Arguing For The Moral Highground
When you inhabit a "moral highground", just being on that highground gives you an advantage over everyone else.
Anyone who argues against your moral proposition is immoral, just because they are arguing against it.
Anyone who argues against any measure that you advocate in support of defending your moral proposition is also immoral, because in doing so they are implicitly supporting those who would immorally ignore the moral proposition that defines your moral highground.
When you argue for a moral proposition from the moral highground, you don't need to explain the moral proposition in terms of any other moral proposition, you merely need to assume the proposition that you are attempting to prove.

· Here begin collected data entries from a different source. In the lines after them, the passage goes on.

(* ===== verification/Platforms.v ===== *)
(** * The platform registries: config/platforms.tsx of both apps

    The icons are names here; Icons.v has their drawings. *)
From S2P Require Import Prelude.

Local Open Scope js_scope.

(** The icon components of the registries; [Radio] is one of the package lucide-react. *)
Inductive Icon := XGlyph | InstagramGlyph | FacebookGlyph | TelegramGlyph | TikTokGlyph | Radio.

Record PlatformInfo := { pi_key : jstr; pi_label : jstr; pi_hint : jstr;
  pi_charLimit : option Z; pi_payPerUse : option bool; pi_requiresMedia : option bool;
  pi_caveat : option jstr; pi_manual : option bool;
  pi_icon : Icon }.

(** [Boolean(flag)] of an optional flag. *)
Definition flag (b : option bool) : bool := match b with Some v => v | None => false end.

Definition plain (key label hint : jstr) (icon : Icon) : PlatformInfo :=
  {| pi_key := key; pi_label := label; pi_hint := hint; pi_charLimit := None;
     pi_payPerUse := None; pi_requiresMedia := None; pi_caveat := None; pi_manual := None;
     pi_icon := icon |}.

Definition twitter : PlatformInfo :=
  {| pi_key := "twitter"; pi_label := "X (Twitter)";
     pi_hint := "Publish posts and threads to an X account.";
     pi_charLimit := Some 280%Z; pi_payPerUse := Some true; pi_requiresMedia := None;
     pi_caveat := None; pi_manual := None; pi_icon := XGlyph |}.
Definition instagram : PlatformInfo :=
  {| pi_key := "instagram"; pi_label := "Instagram";
     pi_hint := "Publish images and Reels to an Instagram Business or Creator account.";
     pi_charLimit := Some 2200%Z; pi_payPerUse := None; pi_requiresMedia := Some true;
     pi_caveat := Some ("Needs a Business/Creator account linked to a Facebook Page. No text-only posts." : jstr);
     pi_manual := None; pi_icon := InstagramGlyph |}.
Definition facebook : PlatformInfo :=
  {| pi_key := "facebook"; pi_label := "Facebook";
     pi_hint := "Publish text, links, photos, and videos to a Facebook Page.";
     pi_charLimit := None; pi_payPerUse := None; pi_requiresMedia := None;
     pi_caveat := Some ("Posts to a Facebook Page you manage, not a personal profile." : jstr);
     pi_manual := None; pi_icon := FacebookGlyph |}.
Definition telegram (caveat : jstr) : PlatformInfo :=
  {| pi_key := "telegram"; pi_label := "Telegram";
     pi_hint := "Publish to a Telegram channel or group via your own bot.";
     pi_charLimit := None; pi_payPerUse := None; pi_requiresMedia := None;
     pi_caveat := Some caveat; pi_manual := Some true; pi_icon := TelegramGlyph |}.
Definition tiktok : PlatformInfo :=
  {| pi_key := "tiktok"; pi_label := "TikTok";
     pi_hint := "Publish videos and photo posts to a TikTok account.";
     pi_charLimit := Some 2200%Z; pi_payPerUse := None; pi_requiresMedia := Some true;
     pi_caveat := Some ("No text-only posts. Until the app passes TikTok's audit, API posts stay private to you." : jstr);
     pi_manual := None; pi_icon := TikTokGlyph |}.

Module Web.
Definition PLATFORMS : list PlatformInfo :=
  [twitter; instagram; facebook;
   telegram "Create a bot with @BotFather, add it as an admin, then enter its token and chat id.";
   tiktok].

Definition platformInfo (key : jstr) : PlatformInfo :=
  match find_first (fun p => pi_key p =ₛ key) PLATFORMS with
  | Some p => p
  | None => plain key key [] Radio
  end.
End Web.

Module Mobile.
Definition PLATFORMS : list PlatformInfo :=
  [twitter; instagram; facebook;
   telegram "Create a bot with @BotFather, add it as admin, then enter its token and chat id.";
   tiktok].

Definition platformInfo (key : jstr) : PlatformInfo :=
  match find_first (fun p => pi_key p =ₛ key) PLATFORMS with
  | Some p => p
  | None => plain key key [] XGlyph
  end.
End Mobile.

(** ** Lemmas *)

Lemma web_limit_pos key l : pi_charLimit (Web.platformInfo key) = Some l -> (280 <= l <= 2200)%Z.
Proof.
  unfold Web.platformInfo. destruct (find_first _ _) as [p|] eqn:E; [|done].
  apply find_first_Some in E as [Hp _]. unfold Web.PLATFORMS in Hp.
  repeat (apply elem_of_cons in Hp as [->|Hp]; [intros [= <-]; lia|]). by apply elem_of_nil in Hp.
Qed.

(** ** Properties *)

(** looking a platform up returns an entry under its own key, so the constraints the
    composer applies are those of the platform asked for; the two registries agree on
    every constraint (limits, cost, media, credentials), known platform or not. *)
Theorem platformInfo_registries key :
  pi_key (Web.platformInfo key) = key
  /\ pi_key (Mobile.platformInfo key) = key
  /\ pi_label (Mobile.platformInfo key) = pi_label (Web.platformInfo key)
  /\ pi_charLimit (Mobile.platformInfo key) = pi_charLimit (Web.platformInfo key)
  /\ pi_payPerUse (Mobile.platformInfo key) = pi_payPerUse (Web.platformInfo key)
  /\ pi_requiresMedia (Mobile.platformInfo key) = pi_requiresMedia (Web.platformInfo key)
  /\ pi_manual (Mobile.platformInfo key) = pi_manual (Web.platformInfo key).
Proof.
  unfold Web.platformInfo, Mobile.platformInfo, Web.PLATFORMS, Mobile.PLATFORMS.
  cbn [find_first].
  repeat match goal with
  | |- context [jeq ?a key] =>
      let E := fresh in destruct (jeq a key) eqn:E; [apply jeq_true in E; by subst|]
  end.
  by split_and!.
Qed.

If you did this with a mathematical argument, your circularity would be immediately exposed, and your arguments would be ineffective. But morality is not quite the same as mathematics. If people already believe in a certain moral proposition, then that moral proposition is true, simply because people believe in it.

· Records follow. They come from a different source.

Lemma manual_step s a es s' :
  step Manual.component s a es s' ->
  Forall manual_ok es
  /\ bit (pending s') + bit (settles a) = bit (pending s) + count (fun _ => true) es.
Proof.
  intros Hs. assert (Hu : Manual.update a s = (s', es)) by (by inversion Hs).
  destruct a as [b|v|v| |[e|c]]; cbn in Hu.
  1-3: injection Hu as <- <-; split; [constructor|cbn; lia].
  - assert (Hb : blocked s = false).
    { inversion Hs as [? ? ? H|? ? ? H]; subst; [by apply offers_manual in H as [_ H]|done]. }
    unfold blocked in Hb. apply orb_false_iff in Hb as [[Hp Ht]%orb_false_iff Hc].
    apply negb_false_iff, truthy_true in Ht, Hc. injection Hu as <- <-. split.
    + apply Forall_singleton. cbn. eauto 6.
    + rewrite Hp. done.
  - assert (pending s = true) as Hp.
    { inversion Hs as [? ? ? H|? ? ? H]; subst; [by apply offers_manual in H|done]. }
    injection Hu as <- <-. rewrite Hp. by split.
  - assert (pending s = true) as Hp.
    { inversion Hs as [? ? ? H|? ? ? H]; subst; [by apply offers_manual in H|done]. }
    injection Hu as <- <-. rewrite Hp. by split.
Qed.

Lemma manual_balanced : balanced Manual.component pending (fun _ => true) settles.
Proof. intros s a es s' Hs. by apply manual_step in Hs as [_ H]. Qed.
End ManualFacts.

(** ** Properties *)

(** C36: an authorization code is exchanged at most once, however often the effect of the page
    runs, with the page's own state and code, and never when one of them is missing; the
    page leaves for the channels exactly when an exchange has succeeded. *)
Theorem oauth_exchanged_once state code tr s
  (Hrun : steps (Callback.component state code) (Callback.init) tr s) :
  count is_complete (issued tr) <= 1
  /\ count leaves (issued tr) = count exchanged (map fst tr)
  /\ (forall a b, Callback.Complete a b ∈ issued tr ->
        a = state /\ b = code /\ Callback.given state = true /\ Callback.given code = true).
Proof.
  destruct (callback_steps _ _ _ _ _ Hrun) as (H1 & H2 & H3). split_and!; [|done|].
  - assert (bit (Callback.fired s) <= 1) by (destruct (Callback.fired s); simpl; lia). lia.
  - intros a b Hin. rewrite Forall_forall in H3. apply H3 in Hin as [[He Hm]|?]; [|done].
    injection He as -> ->. unfold Callback.missing in Hm.
    apply orb_false_iff in Hm as [Hs%negb_false_iff Hc%negb_false_iff]. done.
Qed.

Lemma oauth_exchanged_once_witness :
  exists tr s, steps (Callback.component (Some ("s" : jstr)) (Some ("c" : jstr))) Callback.init tr s
    /\ map fst tr = [Callback.Effect; Callback.Effect]
    /\ issued tr = [Callback.Complete (Some ("s" : jstr)) (Some ("c" : jstr))]
    /\ count is_complete (issued tr) <= 1.
Proof.
  set (c := Callback.component (Some ("s" : jstr)) (Some ("c" : jstr))).
  assert (Hrun : exists tr s, steps c Callback.init tr s
    /\ map fst tr = [Callback.Effect; Callback.Effect]
    /\ issued tr = [Callback.Complete (Some ("s" : jstr)) (Some ("c" : jstr))]).
  { eexists _, _. split; [|split].
    - eapply steps_cons; [eapply (by_env c _ Callback.Effect); [exact I|reflexivity]|].
      eapply steps_cons; [eapply (by_env c _ Callback.Effect); [exact I|reflexivity]|].
      apply steps_refl.
    - reflexivity.
    - reflexivity. }
  destruct Hrun as (tr & s & Hrun & Hm & Hi). exists tr, s. split; [exact Hrun|].
  split; [exact Hm|]. split; [exact Hi|]. exact (proj1 (oauth_exchanged_once _ _ _ _ Hrun)).
Defined.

And so it is, in the world today, with copyright.
(Caveat: I know that I may be using the term "moral highground" somewhat incorrectly, as it is usually used in the sense of "I advocate moral proposition X, and furthermore, I personally always act in accordance with moral proposition X, even when that requires some sacrifice on my part", which is similar to, but not the quite the same as what I am trying to talk about.)
Copyright Skepticism That Fails to Confront the Moral Highground
Traditionally people have accepted the moral justification of copyright, perhaps because it didn't cost them much to do so.
But in the Internet/Computer age, some of us have become aware that copyright is not without cost, and especially that the enforcement of copyright has costs, some of which may be unacceptably high if taken to extremes.
This gives rise to a substantial movement of people either against copyright, or at least skeptical about copyright, and generally against some of the measures that are seen as necessary to enforce copyright.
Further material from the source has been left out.